Your offshore dentist operates in a developing country, hence the cost savings to you. They may practice outside of the stringent standards and conditions of healthcare that is regulated in Australia. These have been enforced to maintain your best interests as patients, and the best code of conduct from us – as dentists – in terms of quality, ethics, hygiene and practice standards. Your offshore dentist is not liable to the same rules and regulations that we are held to here. In Australia, it is very clear that any practicing dentist has had a certain level of training and experience to be registered.

Additionally, whilst dental tourism may promote a reduced cost to dental services, you will be likely to encounter unforeseen costs following treatment. It is not uncommon for patients to come to us (after receiving treatment overseas) requiring repairs and correction of work done by their offshore dentists. If your treatment was handled poorly, it will require significant work and more investment to have your mouth corrected. These extra costs and repairs are counter-intuitive to the benefit of dental tourism. As with all things, you get what you pay for. You really need to ask yourself if risking the quality of your dental care, and facing the consequences, is worth the potential savings.

To reflect the brevity of these risks, you will find that you’ll be going it alone if you opt for dental tourism. Travel insurance won’t cover these trips; and there is no regulatory board to raise issues and ensure accountability offshore. In fact, the Australian Dental Association (ADA) advocates for patients to reconsider dental tourism.

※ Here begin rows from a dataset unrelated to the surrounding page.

Lemma getUserStatus_sound email dob w id st :
  fst (getUserStatus email dob w) = Ok (id, st) ->
  exists e d k rec,
    email = Some e /\ dob = Some d /\ e <> "" /\ d <> ""
    /\ table w !! k = Some rec
    /\ rec !! "email" = Some (AV_S e) /\ rec !! "dob" = Some (AV_S d)
    /\ attr_S rec "id" = Some id /\ attr_S rec "status" = Some st.
Proof.
  destruct email as [e |]; [| discriminate].
  destruct (String.eqb e "") eqn:He.
  { unfold getUserStatus, bind, throw_if. cbn [falsy_str]. rewrite He.
    discriminate. }
  destruct dob as [d |].
  2:{ unfold getUserStatus, bind, throw_if. cbn [falsy_str]. rewrite He.
      discriminate. }
  destruct (String.eqb d "") eqn:Hd.
  { unfold getUserStatus, bind, throw_if. cbn [falsy_str]. rewrite He, Hd.
    discriminate. }
  apply String.eqb_neq in He, Hd.
  rewrite (getUserStatus_unfold e d w He Hd), store_result_query.
  destruct (store_up w); [| discriminate].
  rewrite ddb_query_status.
  destruct (List.filter _ _) as [| u l] eqn:Hf; [discriminate |].
  destruct (attr_S u "id") as [id' |] eqn:Hid; [| discriminate].
  destruct (attr_S u "status") as [st' |] eqn:Hst; [| discriminate].
  intros [= <- <-].
  destruct (filter_items_sound (has_email_dob e d) (map_to_list (table w)) u)
    as (k & Hin & HP).
  { rewrite Hf. left. reflexivity. }
  apply elem_of_map_to_list in Hin.
  apply has_email_dob_fields in HP as [H1 H2].
  exists e, d, k, u. repeat split; assumption.
Qed.

(** X4: what [getUserStatus] returns is read from a stored record with
    that email and that date of birth: its [id] and [status], each
    [undefined] when the attribute is not a string. *)
Theorem getUserStatus_returns_a_matching_record email dob w id st :
  fst (getUserStatus email dob w) = Ok (id, st) ->
  exists e d k rec,
    email = Some e /\ dob = Some d /\ e <> "" /\ d <> ""
    /\ table w !! k = Some rec
    /\ rec !! "email" = Some (AV_S e) /\ rec !! "dob" = Some (AV_S d)
    /\ attr_S rec "id" = Some id /\ attr_S rec "status" = Some st.
Proof. exact (getUserStatus_sound email dob w id st). Qed.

They emphasise that the standards of dentistry overseas aren’t as good as in Australia which poses risks with cleanliness and post treatment infections.

We believe that nothing beats going to a dentist that you can trust, who you know is held accountable by high standards such as those advocated in Australia.


However, if you are considering Dental Tourism, here is a checklist and tips for choosing your offshore provider:

    • Conduct extensive research online and if possible visit the practice prior to committing. Look for the history of your dentist as well as their qualifications. Compare their training to the standards practiced in Australia. Other good metrics to measure are reviews and recommendations from expatriates living in the country as well as former dental tourists.
    • Speak to your potential offshore dentist and ask questions. Find out your full treatment plan, the intended time frame as well as a total cost breakdown.
    • Consult your existing dentist before going. Even if you’ve made the commitment to dental tourism, we advise that you visit us prior to go through your treatment plan, discuss your dental history and receive consultation on how to manage your trip to make the most of the dental care. As trained dentists, we will be able to help you resolve the unknown around your treatment options to reduce your risk overseas.
    • Book a flexible trip. Things may take longer than anticipated. The last thing you need is the shock of needing to extend your trips and bearing the associated costs, OR needing to book an additional trip to finalise treatment.
    • Allow enough time. Certain treatments, such as root canal surgery, os typically spaced out across weeks to allow the gums time to properly heal in the interim. Rushing this kind of treatment to fit into a typical holiday schedule to minimise costs leads to all sorts of complications.
    • Have a plan for language barriers. It’s one thing for patients to navigate dental jargon at home, it’s a whole other issue understanding it with a foreign language involved. Make sure you know the important jargon associated with your treatment plan (find this out in a consult with your local dentist) to reduce the risk of miscommunication and mistreatment as a result overseas. Believe us when we say, you don’t want to risk miscommunication in the dental field!
    • Have a plan for continuity of treatment. We all see our dentists over a lifetime for treatment and maintenance of our teeth. Your practicing dentist overseas may not know your full patient history. Once back in Australia, your own dentist will not have a full knowledge of what treatment you received, how it was performed and why. Make sure you get as much information as you can from your offshore dentist to add to your patient history for future care at home.